0 użytkowników i 5 Gości przegląda ten wątek.

Offline eovina

  • Chuck Norris
  • ********
  • Wiadomości: 4120
  • Płeć: Kobieta
  • data ślubu: 26-12-2010
Odp: e-weselne mamusie, czyli pogadajmy o naszych dzieciaczkach
« Odpowiedź #16740 dnia: 30 Października 2011, 19:17 »
Ja tam uważam, że sypialnia to miejsce moje i męża, a nasza Młoda ma "wykupione" miejsce max na pół roku w kołysce obok naszego łożka a potem fru do swojego kącika ;)
Ola 01.08.2011
Zofia 10.01.2014

Offline khadija

  • zapaleniec
  • *****
  • Wiadomości: 590
  • Płeć: Kobieta
  • data ślubu: 22.V.2010
Odp: e-weselne mamusie, czyli pogadajmy o naszych dzieciaczkach
« Odpowiedź #16741 dnia: 30 Października 2011, 19:23 »
zdania podzielone,jak zawsze ;)Nasz spi sam ale nad ranem ląduje u Nas- cuuudownie jest się poprzytulać do małego ciałka z rana!!

Offline chiquita_84
  • Chuck Norris
  • ********
  • Wiadomości: 14560
Odp: e-weselne mamusie, czyli pogadajmy o naszych dzieciaczkach
« Odpowiedź #16742 dnia: 30 Października 2011, 19:24 »
Ojj przestańcie... seksić można się w dzień i w nocy i nie koniecznie w łóżku  :P

My też spaliśmy z córą i to dość długo - łóżko faktycznie 2 metrowe  ::)  A gdy zaczęło nam to "przeszkadzać" tzn gdy młoda zaczęła się pożądnie rozpychać to została nauczona spania w łóżeczku. Teraz ląduje u nas nad ranem na jakieś 30 minut do godziny i wtedy jest czas na tulenie...

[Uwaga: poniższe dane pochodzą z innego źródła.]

(* ===== verification/Sfs.v ===== *)
(** * kern/fs/sfs/sfs_vnode.c: SFS state, block allocation, block mapping

    The state of a mounted SFS ([struct sfs_fs]) and of its vnodes, the
    allocation of disk blocks with the free map, and [sfs_bmap], which maps a
    block of a file to a block of the disk and allocates it on demand. *)

From S2P Require Import Prelude Bitmap Arrays Uio Stream Lhd SfsDisk.
Import Stream Lhd SfsDisk.

Module Sfs.

(** [struct sfs_vnode] with the fields of [struct vnode] the code uses;
    [vn_isdir] says which of the two operation tables [vn_ops] is. *)
Record svnode : Type := mkSv {
  vn_refcount : Z;
  vn_opencount : Z;
  vn_isdir : bool;
  sv_i : sfs_inode;
  sv_ino : Z;
  sv_dirty : bool;
}.

(** [struct sfs_buffer_cache] *)
Record cslot : Type := mkSlot {
  cache : list Z;
  inode_no : Z;
  block_no : Z;
}.

(** The locks of the file system and of its vnodes. *)
Inductive lockid : Set :=
  | BmapLock
  | BcacheLock
  | CreateLock (v : Z)
  | CountLock (v : Z).
#[export] Instance lockid_eq_dec : EqDecision lockid.
Proof. solve_decision. Defined.

(** What the kernel around SFS supplies: the depth of [vfs_biglock] and the
    other locks held by the running thread, the coming results of [random]
    and of [kmalloc], and the next unused vnode address. *)
Record env : Type := mkEnv {
  biglock_depth : Z;
  held : list lockid;
  rng : list Z;
  mem_ok : list bool;
  fresh : Z;
}.

Record fs (D : Type) : Type := mkFs {
  sfs_device : D;
  super : sfs_super;
  sfs_superdirty : bool;
  sfs_freemap : Bitmap.bitmap;
  sfs_freemapdirty : bool;
  sfs_vnodes : Arrays.array Z;
  vheap : gmap Z svnode;
  sfs_rcache : list cslot;
  ker : env;
}.
Arguments mkFs {D} _ _ _ _ _ _ _ _ _.
Arguments sfs_device {D} _.
Arguments super {D} _.
Arguments sfs_superdirty {D} _.
Arguments sfs_freemap {D} _.
Arguments sfs_freemapdirty {D} _.
Arguments sfs_vnodes {D} _.
Arguments vheap {D} _.
Arguments sfs_rcache {D} _.
Arguments ker {D} _.

Section state.
Context {D : Type}.
Implicit Type s : fs D.

Definition with_device d s : fs D := mkFs d (super s) (sfs_superdirty s) (sfs_freemap s)
  (sfs_freemapdirty s) (sfs_vnodes s) (vheap s) (sfs_rcache s) (ker s).
Definition with_super sb dirty s : fs D := mkFs (sfs_device s) sb dirty (sfs_freemap s)
  (sfs_freemapdirty s) (sfs_vnodes s) (vheap s) (sfs_rcache s) (ker s).
Definition with_freemap b dirty s : fs D := mkFs (sfs_device s) (super s) (sfs_superdirty s) b
  dirty (sfs_vnodes s) (vheap s) (sfs_rcache s) (ker s).
Definition with_vnodes a s : fs D := mkFs (sfs_device s) (super s) (sfs_superdirty s)
  (sfs_freemap s) (sfs_freemapdirty s) a (vheap s) (sfs_rcache s) (ker s).
Definition with_vheap h s : fs D := mkFs (sfs_device s) (super s) (sfs_superdirty s)
  (sfs_freemap s) (sfs_freemapdirty s) (sfs_vnodes s) h (sfs_rcache s) (ker s).
Definition with_rcache c s : fs D := mkFs (sfs_device s) (super s) (sfs_superdirty s)
  (sfs_freemap s) (sfs_freemapdirty s) (sfs_vnodes s) (vheap s) c (ker s).
Definition with_ker e s : fs D := mkFs (sfs_device s) (super s) (sfs_superdirty s)
  (sfs_freemap s) (sfs_freemapdirty s) (sfs_vnodes s) (vheap s) (sfs_rcache s) e.

(** Code that only touches the device, or only the free map. *)
Definition on_device {A} (m : M D A) : M (fs D) A := fun s =>
  match m (sfs_device s) with
  | Done (a, d) => Done (a, with_device d s)
  | Stop f => Stop f
  end.

(** Access to a vnode by its address. *)
Definition vnode (v : Z) : M (fs D) svnode := fun s =>
  match vheap s !! v with
  | Some sv => Done (sv, s)
  | None => Stop BadAccess
  end.
Definition put_vnode (v : Z) (sv : svnode) : M (fs D) unit :=
  mmodify (fun s => with_vheap (<[v := sv]> (vheap s)) s).

(** Assignment to the inode and the dirty flag. *)
Definition set_inode (i : sfs_inode) (dirty : bool) (sv : svnode) : svnode :=
  mkSv (vn_refcount sv) (vn_opencount sv) (vn_isdir sv) i (sv_ino sv) dirty.
Definition set_refcount (n : Z) (sv : svnode) : svnode :=
  mkSv n (vn_opencount sv) (vn_isdir sv) (sv_i sv) (sv_ino sv) (sv_dirty sv).
Definition set_opencount (n : Z) (sv : svnode) : svnode :=
  mkSv (vn_refcount sv) n (vn_isdir sv) (sv_i sv) (sv_ino sv) (sv_dirty sv).

Definition set_size (n : Z) (i : sfs_inode) : sfs_inode :=
  mkInode n (sfi_type i) (sfi_linkcount i) (sfi_direct i) (sfi_indirect i) (sfi_waste i).
Definition set_type (t : Z) (i : sfs_inode) : sfs_inode :=
  mkInode (sfi_size i) t (sfi_linkcount i) (sfi_direct i) (sfi_indirect i) (sfi_waste i).
Definition set_linkcount (n : Z) (i : sfs_inode) : sfs_inode :=
  mkInode (sfi_size i) (sfi_type i) n (sfi_direct i) (sfi_indirect i) (sfi_waste i).
Definition set_direct (k b : Z) (i : sfs_inode) : sfs_inode :=
  mkInode (sfi_size i) (sfi_type i) (sfi_linkcount i) (<[Z.to_nat k := b]> (sfi_direct i))
    (sfi_indirect i) (sfi_waste i).
Definition set_indirect (b : Z) (i : sfs_inode) : sfs_inode :=
  mkInode (sfi_size i) (sfi_type i) (sfi_linkcount i) (sfi_direct i) b (sfi_waste i).

(** ** Locks of the running thread *)

Definition with_depth (n : Z) (e : env) : env :=
  mkEnv n (held e) (rng e) (mem_ok e) (fresh e).
Definition with_held (l : list lockid) (e : env) : env :=
  mkEnv (biglock_depth e) l (rng e) (mem_ok e) (fresh e).

Definition vfs_biglock_acquire : M (fs D) unit :=
  mmodify (fun s => with_ker (with_depth (biglock_depth (ker s) + 1) (ker s)) s).
Definition vfs_biglock_release : M (fs D) unit :=
  d ← mgets (fun s => biglock_depth (ker s));
  _ ← kassert (0 <? d);
  mmodify (fun s => with_ker (with_depth (d - 1) (ker s)) s).

(** [lock_acquire] asserts that the caller does not hold the lock yet;
    [lock_release] of this kernel does not check its owner. *)
Definition lock_acquire (l : lockid) : M (fs D) unit :=
  h ← mgets (fun s => held (ker s));
  _ ← kassert (bool_decide (l ∉ h));
  mmodify (fun s => with_ker (with_held (l :: h) (ker s)) s).
Definition lock_release (l : lockid) : M (fs D) unit :=
  mmodify (fun s => with_ker (with_held (filter (fun k => k <> l) (held (ker s))) (ker s)) s).

(** [kmalloc] and [random]. *)
Definition kmalloc : M (fs D) bool :=
  ok ← mgets (fun s => mem_ok (ker s));
  _ ← mmodify (fun s => with_ker
        (mkEnv (biglock_depth (ker s)) (held (ker s)) (rng (ker s)) (tail ok) (fresh (ker s))) s);
  mret (default true (head ok)).
Definition random : M (fs D) Z :=
  r ← mgets (fun s => rng (ker s));
  _ ← mmodify (fun s => with_ker
        (mkEnv (biglock_depth (ker s)) (held (ker s)) (tail r) (mem_ok (ker s)) (fresh (ker s))) s);
  mret (u32 (default 0 (head r))).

Ale nie domonizujmy tak spania bądź nie spania z dzieckiem w jednym łóżku. Jedni wolą niezależność a inni bliskość w nocy.

Offline dziubasek

  • Chuck Norris
  • ********
  • Wiadomości: 17066
  • Płeć: Kobieta
  • data ślubu: .:25.08.2006:.
Odp: e-weselne mamusie, czyli pogadajmy o naszych dzieciaczkach
« Odpowiedź #16743 dnia: 30 Października 2011, 19:25 »
ej tam, ja się super wysypiam z Nikosiem w środku wyrka... co prawda jest u nas od 3-5 nad ranem....także u nas istnieje jeszcze "pożycie małżeńskie" :) w ogóle taki system, choć wyszedł całkiem przypadkowo, u nas jest strzałem w dziesiątke- Nikodem budzi się ok 2h wcześniej od Kajtka i gdyby budził się u chłopców w pokoju to maluch też by się budził... a tak? Ok 3-4, czasami 5 nad ranem podnoszę kołderkę, wślizguje się cieplutka klluseczka, kłądzie się między nami, mówi "mamausia daj rączkę", chwyta mnie swoją malutką dłonią i przykłada rękę do policzka. Drugą chwytam go za ciepluchną stópkę i jest mi po prostu błogo ;) Po 6 budzi się, włączam mu bajkę i jeszcze pół godziny dosypiamy... ;) Zanim Kajtuś się obudzi to jesteśmy już ogarnięci, ubrani i pełni energii (Nikodem zawsze, ja różnie... generalnie trochę czasu zajmuje mi dojście do siebie rano :P )

Offline liliann

  • Global Moderator
  • Chuck Norris
  • *****
  • Wiadomości: 37559
  • Płeć: Kobieta
  • data ślubu: 30 września 2006
Odp: e-weselne mamusie, czyli pogadajmy o naszych dzieciaczkach
« Odpowiedź #16744 dnia: 30 Października 2011, 19:30 »
Gabiś jak to komuś nie przeszkadza...ale robić z tego mistyczne przeżycie .... no bez jaj...
W pierwszych tygodniach - miesiącach życia Ewki zdarzało mi się, że zasnęłyśmy przy karmieniu, bo karmiłam na leżąco...kilka razy faktycznie może i zasnęłam tak, że się i wyspałam, ale bardziej pamiętam to, że spało mi się wtedy czujnie, bo wiedziałam, że obok leży niemowlę i jak się rozkokoszę to je albo przygniotę, albo wywalę z łóżka...
Efekt był jeden - NIEWYSPANIE.
Łatwiej mi było szturchnąć męża, żeby odniósł dziecko...a potem spać spokojnie i się wyspać.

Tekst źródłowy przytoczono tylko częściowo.